What emerging technologies are enhancing the utility of VPS24 antibodies in cutting-edge research?

Several emerging technologies are expanding the applications of VPS24 antibodies in advanced research:

• High-throughput single-chain antibody engineering: New platforms enable the production and screening of thousands of single-chain antibody variants with full kinetic characterization in a single experiment . For VPS24 research, this allows:

  • Rapid development of conformation-specific antibodies

  • Identification of antibodies that specifically recognize VPS24 in complex with different binding partners

  • Engineering antibodies with optimal properties for specific applications

• Proximity labeling with antibody-enzyme fusions: Technologies like APEX2 or TurboID fused to VPS24 antibody fragments can map the protein interaction landscape around VPS24 in living cells with temporal resolution.

• Single-particle cryo-EM with antibody fragments: Using Fab fragments as fiducial markers can help determine the structure of ESCRT-III complexes containing VPS24 at near-atomic resolution, revealing precise molecular arrangements.

• Optogenetic control combined with antibody detection: Light-controlled activation of ESCRT-III components followed by fixed-time-point antibody staining can create temporal maps of complex assembly and disassembly.
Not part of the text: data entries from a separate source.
Lemma ready_run_op (r : Renderer) (op : Op) (w : World) :
  ready r w ->
  op_ok (_width r) (_height r) (scenes w) op ->
  exists r' w',
    run_op r op w = Ok r' w'
    /\ ready r' w' /\ scenes w' = scenes w
    /\ _width r' = _width r /\ _height r' = _height r.
Proof.
  intros Hready Hop.
  destruct op as [p|camera|camera out|camera out|p camera out|p camera out];
    simpl in *.
  - by apply ready_set_scene.
  - destruct Hready as (Hopen & Hdims & Hsized & Halign & s & Hbound & Hdraw).
    destruct (render_objects_spec r camera s w Hbound Hdraw)
      as (w' & Hrun & _ & Hframe & _).
    destruct Hframe as (_ & _ & _ & _ & Hflags & _ & _ & Hscenes & _ & _
                        & _ & _ & Halign' & _).
    exists r, w'. split; [by rewrite (bind_Ok _ _ _ _ _ Hrun)|].
    split; [|by repeat split].
    split; [unfold window_open; by rewrite Hflags|].
    split; [done|]. split; [done|]. split; [lia|].
    exists s. split; [|done]. by apply (bound_scene_frame _ s w).
  - destruct (ready_render_depth_map r camera out w)
      as (r' & out' & w' & Hrun & Hrest); [done..|].
    exists r', w'. split; [by rewrite (bind_Ok _ _ _ _ _ Hrun)|done].
  - destruct (ready_render r camera out w)
      as (r' & out' & w' & Hrun & Hrest); [done..|].
    exists r', w'. split; [by rewrite (bind_Ok _ _ _ _ _ Hrun)|done].
  - destruct Hop as (Hp & Hout).
    destruct (ready_set_scene r p w)
      as (r1 & w1 & Hset & Hready1 & Hscenes1 & Hw1 & Hh1); [done..|].
    destruct (ready_render_depth_map r1 camera out w1)
      as (r' & out' & w' & Hrun & Hready' & Hscenes' & Hw' & Hh');
      [done|by rewrite Hw1, Hh1|].
    exists r', w'. split.
    { assert (render_depth_map_scene r p camera out w = Ok (r', out') w')
        as Hboth.
      { unfold render_depth_map_scene.
        by rewrite (bind_Ok _ _ _ _ _ Hset). }
      by rewrite (bind_Ok _ _ _ _ _ Hboth). }
    split; [done|]. split; [congruence|]. split; congruence.
  - destruct Hop as (Hp & Hout).
    destruct (ready_set_scene r p w)
      as (r1 & w1 & Hset & Hready1 & Hscenes1 & Hw1 & Hh1); [done..|].
    destruct (ready_render r1 camera out w1)
      as (r' & out' & w' & Hrun & Hready' & Hscenes' & Hw' & Hh');
      [done|by rewrite Hw1, Hh1|].
    exists r', w'. split.
    { assert (render_scene r p camera out w = Ok (r', out') w') as Hboth.
      { unfold render_scene. by rewrite (bind_Ok _ _ _ _ _ Hset). }
      by rewrite (bind_Ok _ _ _ _ _ Hboth). }
    split; [done|]. split; [congruence|]. split; congruence.
Qed.

(** X14.  A renderer that is ready (window without close signal, valid
    dimensions, buffers of their sizes, a live drawable scene set, pack
    alignment at most 4) runs every sequence of [set_scene],
    [render_objects], [render_depth_map] and [render] calls, with or
    without a scene argument, to its end when each call is given a live
    drawable scene and an array of the renderer's shape: no call throws or
    has undefined behaviour, and the renderer is ready again afterwards,
    with its dimensions and the caller's scenes unchanged. *)
Theorem operations_on_a_ready_renderer_return (ops : list Op) :
  forall (r : Renderer) (w : World),
    ready r w ->
    Forall (op_ok (_width r) (_height r) (scenes w)) ops ->
    exists r' w',
      run_ops r ops w = Ok r' w'
      /\ ready r' w' /\ scenes w' = scenes w
      /\ _width r' = _width r /\ _height r' = _height r.
Proof.
  induction ops as [|op ops IH]; intros r w Hready Hops; simpl.
  - by exists r, w.
  - apply Forall_cons in Hops as (Hop & Hops).
    destruct (ready_run_op r op w Hready Hop)
      as (r1 & w1 & Hrun1 & Hready1 & Hscenes1 & Hw1 & Hh1).
    destruct (IH r1 w1 Hready1) as (r' & w' & Hrun & Hready' & Hscenes'
                                    & Hw' & Hh').
    { by rewrite Hw1, Hh1, Hscenes1. }
    exists r', w'. split; [by rewrite (bind_Ok _ _ _ _ _ Hrun1)|].
    split; [done|]. split; [congruence|]. split; congruence.
Qed.

Lemma example_ready : ready example_renderer example_world.
Proof.
  split; [apply example_window_open|].
  split; [apply example_valid_dims|].
  split; [apply example_buffers_sized|].
  split; [vm_compute; discriminate|].
  exists scene_B. split; [apply example_bound_scene|apply example_drawable].
Qed.

Lemma example_scenes_ok (a : positive) :
  (a <= 3)%positive -> scene_ok (scenes example_world) (Addr a).
Proof.
  intros Ha.
  assert (a = 1 \/ a = 2 \/ a = 3)%positive as [-> | [-> | ->]] by lia.
  - exists 1%positive, scene_A. split; [done|]. split; [reflexivity|].
    split; [vm_compute; discriminate|].
    repeat constructor; vm_compute; discriminate.
  - exists 2%positive, scene_B. split; [done|]. split; [reflexivity|].
    apply example_drawable.
  - exists 3%positive, scene_empty. split; [done|]. split; [reflexivity|].
    split; [vm_compute; discriminate|constructor].
Qed.

Lemma operations_on_a_ready_renderer_return_witness :
  exists r' w',
    run_ops example_renderer example_ops example_world = Ok r' w'
    /\ ready r' w' /\ scenes w' = scenes example_world
    /\ _width r' = _width example_renderer
    /\ _height r' = _height example_renderer.
Proof.
  apply (operations_on_a_ready_renderer_return example_ops example_renderer
           example_world).
  - apply example_ready.
  - repeat (apply Forall_cons; split);
      [| | | | | |by apply Forall_nil];
      simpl; repeat split; try reflexivity;
      apply example_scenes_ok; lia.
Defined.

(** *** Two renderers *)

Lemma initialize_windows (width height : Z) (w w' : World) (r : Renderer) :
  initialize width height w = Ok r w' ->
  _window r = glfw_next_window w
  /\ glfw_next_window w' = glfw_next_window w + 1
  /\ glfw_windows w' = _window r :: glfw_windows w
  /\ glfw_initialized w' = true
  /\ glfw_current w' = Some (_window r).
Proof.
  unfold initialize. unfold_calls. simpl.
  destruct (glfw_initialized w || glfw_platform_ok w) eqn:Hok; simpl;
    [|done].
  unfold make_unique_array.
  case_decide; simpl; [|done]. case_decide; simpl; [|done].
  destruct (platform_apple w); simpl; intros [= <- <-]; by repeat split.
Qed.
• AI-enhanced antibody design: Machine learning approaches are being applied to antibody engineering, enabling the design of VPS24 antibodies with precisely tuned properties for specific research applications . These computational methods can:

  • Predict optimal mutations to enhance binding affinity

  • Design antibodies that distinguish between closely related ESCRT-III components

  • Create sensors that respond to specific VPS24 conformational states

• Nanobody development: Single-domain antibodies derived from camelids offer advantages of small size and stability, allowing access to epitopes that conventional antibodies cannot reach. Recent advances in nanobody engineering, similar to those demonstrated for other targets like HER2 , could be applied to develop VPS24-specific nanobodies for research applications.